Ring in the half-new

ALLEGED DANCES

Australian String Quartet

Melbourne Recital Centre

March 3, 2016

In its current format, this ensemble shows loads of skill.  Alongside the two survivors from its previous formation – viola Stephen King and cello Sharon Draper – the Melbourne Symphony Orchestra’s co-concertmaster, Dale Barltrop, has taken on first violin duties, with another MSO musician,  Francesca Hiew, playing second violin.  On first showing, the combination makes a fine collective sound, particularly in the central elements of Wednesday’s program.  The solitary problem comes with the bass line which, in the new context, can sound muffled.  Which could come from the nature of Draper’s peers – Barltrop’s sound colour is precise and fine, Hiew his timbral complement with an output of solid determination,  King maintaining his full-bodied and accurate projection, a continual pleasure from this leading light in the country’s chamber music tenor ranks.

Australian String Quartet
                                    Australian String Quartet 

Or it could arise from the nature of the instrument.  The ASQ is using a chest of Guadagnini instruments, the cello the earliest made.   Time – and usage – will tell if the instruments are well-matched in more than name or provenance.  And it has to be said that the under-demonstrative character of the bass layer was not uniform throughout the program; in fact, the more contemporary the music, the more it entered into the mix as a full partner.

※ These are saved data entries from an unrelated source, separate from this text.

(* ===== verification/TaskProperties.v ===== *)
(** * The properties of tasks and futures

    The theorems on [Futures.v] and [TaskScheduler.v], each with a witness where it has
    hypotheses. *)

From S2P Require Import Prelude Timers Monitors Futures TaskScheduler.

(** C30: A task that nobody cancels runs when it should: with an interval, first when its
    delay is over and then an interval after each run, every run at most the latency of
    the timers late, so that the number of runs at any time is bounded from both sides;
    without an interval exactly once, and then its future is done. *)
Theorem scheduled_task_runs latency now delay interval es t s :
  0 ≤ latency → 0 ≤ delay → 0 ≤ interval → Forall not_cancelled es →
  timed_run latency es (now, scheduleTimedTask now delay interval) = Some (t, s) →
  let n := Z.of_nat (length (runs s)) in
  if 0 <? interval then
    (∃ next, on_schedule latency interval (now + delay) (runs s) next) ∧
    t ≤ now + delay + n * (interval + latency) + latency ∧ (0 < n → now + delay + (n - 1) * interval ≤ t)
  else
    (runs s = [] ∧ t ≤ now + delay + latency) ∨
    ∃ r, runs s = [r] ∧ now + delay ≤ r ≤ now + delay + latency ∧ isDone (stf_future s) = true.
Proof.
  intros Hl Hd Hi Hes Hrun n. destruct (0 <? interval) eqn:Ei.
  - apply Z.ltb_lt in Ei. assert (repeating_task latency (now + delay) interval (t, s)) as [_ _ _ _ Hs Ht _ Hlast].
    { eapply (timed_run_inv latency (repeating_task latency (now + delay) interval) not_cancelled); [|exact Hes| |exact Hrun].
      - intros e x y He Hx. by apply repeating_task_step.
      - apply newTask_repeats; lia. }
    cbn [fst snd] in *. pose proof (on_schedule_bounds _ _ _ _ _ Hl Hs). split_and!; [by eexists|lia|].
    intros Hn. assert (runs s ≠ []) as Hr%Hlast by (intros Er; by unfold n in Hn; rewrite Er in Hn). lia.
  - apply Z.ltb_ge in Ei. assert (interval = 0) as -> by lia.
    assert (single_task latency (now + delay) (t, s)) as [_ _ _ [(_ & Hr & _ & Ht & _)|(_ & _ & Hf & r & Hr & Hb)]].
    { eapply (timed_run_inv latency (single_task latency (now + delay)) not_cancelled); [|exact Hes| |exact Hrun].
      - intros e x y He Hx. by apply single_task_step.
      - apply newTask_single; lia. }
    + left. by split.
    + right. by exists r.
Qed.

Example scheduled_task_runs_witness :
  ∃ s, timed_run 50 [Passes 120; Expires tt; Runs tt; Passes 1030; Expires tt; Runs tt] (0, scheduleTimedTask 0 100 1000) = Some (1150, s) ∧
  runs s = [120; 1150] ∧ 1150 ≤ 0 + 100 + 2 * (1000 + 50) + 50.
Proof.
  eexists. split; [vm_compute; reflexivity|]. split; [done|].
  pose proof (scheduled_task_runs 50 0 100 1000 [Passes 120; Expires tt; Runs tt; Passes 1030; Expires tt; Runs tt]
    1150 _ ltac:(lia) ltac:(lia) ltac:(lia) ltac:(repeat constructor) ltac:(vm_compute; reflexivity)) as (_ & Hb & _).
  exact Hb.
Defined.

(** Once [cancel] has been called the task is not run again, whatever the timers do
    and however often it is cancelled: even when the wait had ended already and its
    handler was queued. *)
Theorem cancelled_task_never_runs latency now s es t s' :
  timed_run latency (Calls CancelTask :: es) (now, s) = Some (t, s') → isCancelled_ s' = true ∧ runs s' = runs s.
Proof.
  cbn [timed_run timed_exec ob_call ScheduledTask_timed mbind option_bind]. intros Hrun.
  change (cancelled_task (runs s) (t, s')).
  eapply (timed_run_inv latency (cancelled_task (runs s)) (λ _, True) es (now, task_cancel now s));
    [|by apply Forall_true|by split|exact Hrun].
  intros e x y _. apply cancelled_task_step.
Qed.

Example cancelled_task_never_runs_witness : ∃ s s',
  timed_run 50 [Passes 120; Expires tt] (0, scheduleTimedTask 0 100 1000) = Some (120, s) ∧
  timed_run 50 [Calls CancelTask; Runs tt; Passes 5000] (120, s) = Some (5120, s') ∧ runs s' = [].
Proof.
  set (o := timed_run 50 [Passes 120; Expires tt] (0, scheduleTimedTask 0 100 1000)).
  assert (o = Some (120, (default (0, newTask 0) o).2)) as Ho by (vm_compute; reflexivity).
  eexists (default (0, newTask 0) o).2, _. split; [exact Ho|]. split; [vm_compute; reflexivity|].
  exact (proj2 (cancelled_task_never_runs 50 120 (default (0, newTask 0) o).2 [Runs tt; Passes 5000] 5120 _ ltac:(vm_compute; reflexivity))).
Defined.

(** [SyncFuture::waitForDone] that returns true is right, whatever the order of the
    calls, as long as no thread wakes up by itself; one such wakeup makes it return true
    for a future that is not done.  And when [completed] notifies one of several waiting
    threads, the others wait until their time is over and then return false, although
    the future is done. *)
Theorem waiting_for_done :
  (∀ threads es s t, Forall notified_only es → runs_exec sync_exec es (newSync threads) = Some s →
    sync_threads s !! t = Some (ReturnedDone true) → isDone (sync_future s) = true) ∧
  (∀ threads, (0 < threads)%nat → ∃ s, runs_exec sync_exec [WaitForDone 0; SpuriousWake 0; ReturnsFromWait 0] (newSync threads) = Some s ∧
    sync_threads s !! 0%nat = Some (ReturnedDone true) ∧ isDone (sync_future s) = false) ∧
  (∀ s choice t s1 es s2, sync_threads s !! t = Some BlockedForDone → choice ≠ Some t →
    sync_exec (Completed choice) s = Some s1 → Forall no_more_wakeups es → runs_exec sync_exec es s1 = Some s2 →
    isDone (sync_future s2) = true ∧
    (sync_threads s2 !! t = Some BlockedForDone ∨ sync_threads s2 !! t = Some (AwakeForDone true) ∨
     sync_threads s2 !! t = Some (ReturnedDone false))).
Proof.
  split_and!.
  - intros threads es s t Hes Hrun Ht. assert (done_is_right s) as Hd; [|apply (Hd t); by left].
    eapply (runs_inv sync_exec done_is_right notified_only); [|exact Hes| |exact Hrun].
    + intros e s1 s2. apply sync_step.
    + intros t' Ht'. cbn in Ht'. destruct Ht' as [[Ht' _]%lookup_replicate|[Ht' _]%lookup_replicate]; done.
  - intros [|threads] Hn; [lia|]. eexists. split; [reflexivity|]. by split.
  - intros s choice t s1 es s2 Ht Hc Hs1 Hes Hrun.
    eapply (runs_inv sync_exec (forgotten t) no_more_wakeups); [|exact Hes| |exact Hrun].
    + intros e x y. apply forgotten_step.
    + by apply (completed_forgets choice t s).
Qed.

Example waiting_for_done_witness : ∃ s1 s2,
  runs_exec sync_exec [WaitForDone 0; WaitForDone 1] (newSync 2) = Some s1 ∧
  runs_exec sync_exec [Completed (Some 0%nat); ReturnsFromWait 0; TimesOut 1; ReturnsFromWait 1] s1 = Some s2 ∧
  isDone (sync_future s2) = true ∧ sync_threads s2 !! 1%nat = Some (ReturnedDone false).
Proof.
  do 2 eexists. split; [reflexivity|]. split; [reflexivity|]. split; [|done].
  refine (proj1 (proj2 (proj2 waiting_for_done)
    (mkSync newFuture [BlockedForDone; BlockedForDone]) (Some 0%nat) 1%nat _ [ReturnsFromWait 0; TimesOut 1; ReturnsFromWait 1] _ _ _ _ _ _));
    [reflexivity|done|reflexivity|repeat constructor|reflexivity].
Defined.

(** As long as every call of [getIoContext] returns before the next one, the calls
    get the contexts in turn.  But two threads that both increment [nextIoContext_]
    before either compares it with the number of contexts take it beyond the vector for
    ever: no thread that calls afterwards gets a context, all read out of range. *)
Theorem round_robin_leaves_the_vector n m : (0 < n)%nat →
  let s0 := mkUsers (mkContexts n 0) (replicate (n + 1 + m) ToChoose) in
  (∃ s, runs_exec context_turn (flat_map call_turns (seq 0 (n + 1 + m))) s0 = Some s ∧
    ∀ t, (t < n + 1 + m)%nat → users s !! t = Some (Chosen (t mod n))) ∧
  (∃ es s, runs_exec context_turn es s0 = Some s ∧ users s !! (n - 1)%nat = Some (Chosen (n - 1)) ∧
    users s !! n = Some (Chosen (n - 1)) ∧
    ∀ es' s' t io, (n < t)%nat → runs_exec context_turn es' s = Some s' → users s' !! t ≠ Some (Chosen io)).
Proof.
  intros Hn s0.
  assert (Hf : not_called 0 s0) by (intros t Ht; cbn in *; rewrite length_replicate in Ht; apply lookup_replicate_2; lia).
  assert (Hl : length (users s0) = (n + 1 + m)%nat) by apply length_replicate.
  assert (H0 : users_contexts s0 = mkContexts n (0 mod n)) by (by rewrite Nat.Div0.mod_0_l).
  split.
  - destruct (contexts_in_turn n 0 (n + 1 + m) s0) as (s & Hrun & _ & _ & _ & _ & Hs); [done|done|done|lia|].
    exists s. split; [done|]. intros t Ht. apply Hs. lia.
  - destruct (contexts_in_turn n 0 (n - 1) s0) as (s1 & Hrun1 & Hc1 & Hf1 & Hl1 & _ & Hs1); [done|done|done|lia|].
    destruct (context_race n (n - 1) s1) as (s2 & Hrun2 & Ha & Hb & Hnc); [by rewrite Hc1, Nat.mod_small by lia|done|done|lia|].
    exists (flat_map call_turns (seq 0 (n - 1)) ++ race_turns (n - 1)), s2. replace (S (n - 1)) with n in Hb, Hnc by lia.
    split; [apply runs_app; by exists s1|]. split; [done|]. split; [done|].
    intros es' s' t io Ht Hrun Hio.
    assert (never_chosen (S n) s') as [_ Hk].
    { eapply (runs_inv_all context_turn (never_chosen (S n))); [|exact Hnc|exact Hrun]. intros. by eapply never_chosen_step. }
    by destruct (Hk t _ Ht Hio).
Qed.

Example round_robin_leaves_the_vector_witness : ∃ es s,
  runs_exec context_turn es (mkUsers (mkContexts 2 0) (replicate 4 ToChoose)) = Some s ∧ users s !! 2%nat = Some (Chosen 1).
Proof.
  destruct (round_robin_leaves_the_vector 2 1 ltac:(lia)) as [_ (es & s & Hrun & _ & Hs & _)]. by exists es, s.
Defined.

The players began with Beethoven, the last of the Op. 18 set and  an amiable introduction to the group’s standard. Barltrop  initiated a firm and clear-speaking interpretation, the opening imitation-work with Draper jaunty and clear although the group’s inter-dependence showed at its most remarkable in the Scherzo/Trio third movement where the rapid speed made the violins’ syncopations as efficiently discombobulating as the composer would have wished.  As well, you could find much to admire in the balance of levels during the final movement’s famous La Malincolia first page adagio and the group made a determined fist of the disappointing Allegretto that follows, pages where the effort always seems more gripping than the material.

Balancing this conservative-with-a-difference first gambit, the ASQ finished their night in Schumann’s  A minor, a score that is heard rarely enough, in my experience mainly at chamber music competitions when a young ensemble tries to break away from the expected Romantic-period offering and generally does itself no good.  Luckily, the work enjoyed a fine run-through this time around, King partnering Hiew in a passionate give-and-take dialogue during the formally simple but voluble central Adagio.

The night’s guest, percussionist Claire Edwardes, contributed a vibraphone part to the Melbourne premiere of Matthew Hindson‘s String Quartet No. 4.  In two movements, the work sets up a contrast between animation and quiescence, although the freneticism of its first half was of a milder order than Barltrop’s introductory remarks had indicated; for sure, it lived up to its promise of action, packed with vaulting leaps of scales and arpeggio passages, the vibraphone adding a Bergian cast to the texture, if the experience yielded not much more interest than that of watching five performers beavering away enthusiastically at patterns.  The following movement almost falls into sustained melody but interests more as an exercise in dexterity treating uncomplicated, diatonic intervallic sequences – a placid cantilena for the most part, again with no pretensions to striking out in new directions, apart from the percussion overlay.

Later, Edwardes provided her own soundscape for three movements taken from John’s Book of Alleged Dances, the off-centre amalgam by John Adams that manages to achieve that welcome rarity in American music: wry humour.  In place of the prepared-piano percussion tape loops set off by a quartet member, Edwardes utilised a set of everyday implements as a live-performer substitute; quite satisfactorily, as matters turned out. The clattering tram ride of Judah to Ocean was a triumph for the percussionist-arranger, the clanks and non-resonance of the piano’s stopped strings imitated with high success, while the following Habanera and Rag the Bone came across to the back of the hall without rousing much disappointment in their new sonic format, which actually added some spice to Adams’ tendency to labour his own atmosphere.

As a new start, this recital ticked many buttons.  It established the group’s authority in its handling of received repertoire; not simply by reviewing over-exposed quartets but by taking on a quirky, young Beethoven and the most original of Schumann’s three essays. The ASQ actually commissioned Hindson’s new work – admittedly with the help of several partners –  but the move  made clear that the players look for challenges, wish to stimulate local writers, and are quite prepared to take on unexpected partnerships in order to add to their recital experience.

On July 4, the group plays Webern’s brusque/wispy Five Pieces, one of Haydn’s Op. 20 in which  the composer dragged the string quartet into shape, Joe Chindamo’s two-year-old Tempesta, and Mendelssohn’s No. 6, his last.   On October 24, the ensemble’s third series program begins with Mozart’s final essay, K. 590, moves to Ligeti’s Metamorphoses nocturnes, and ends with Ravel.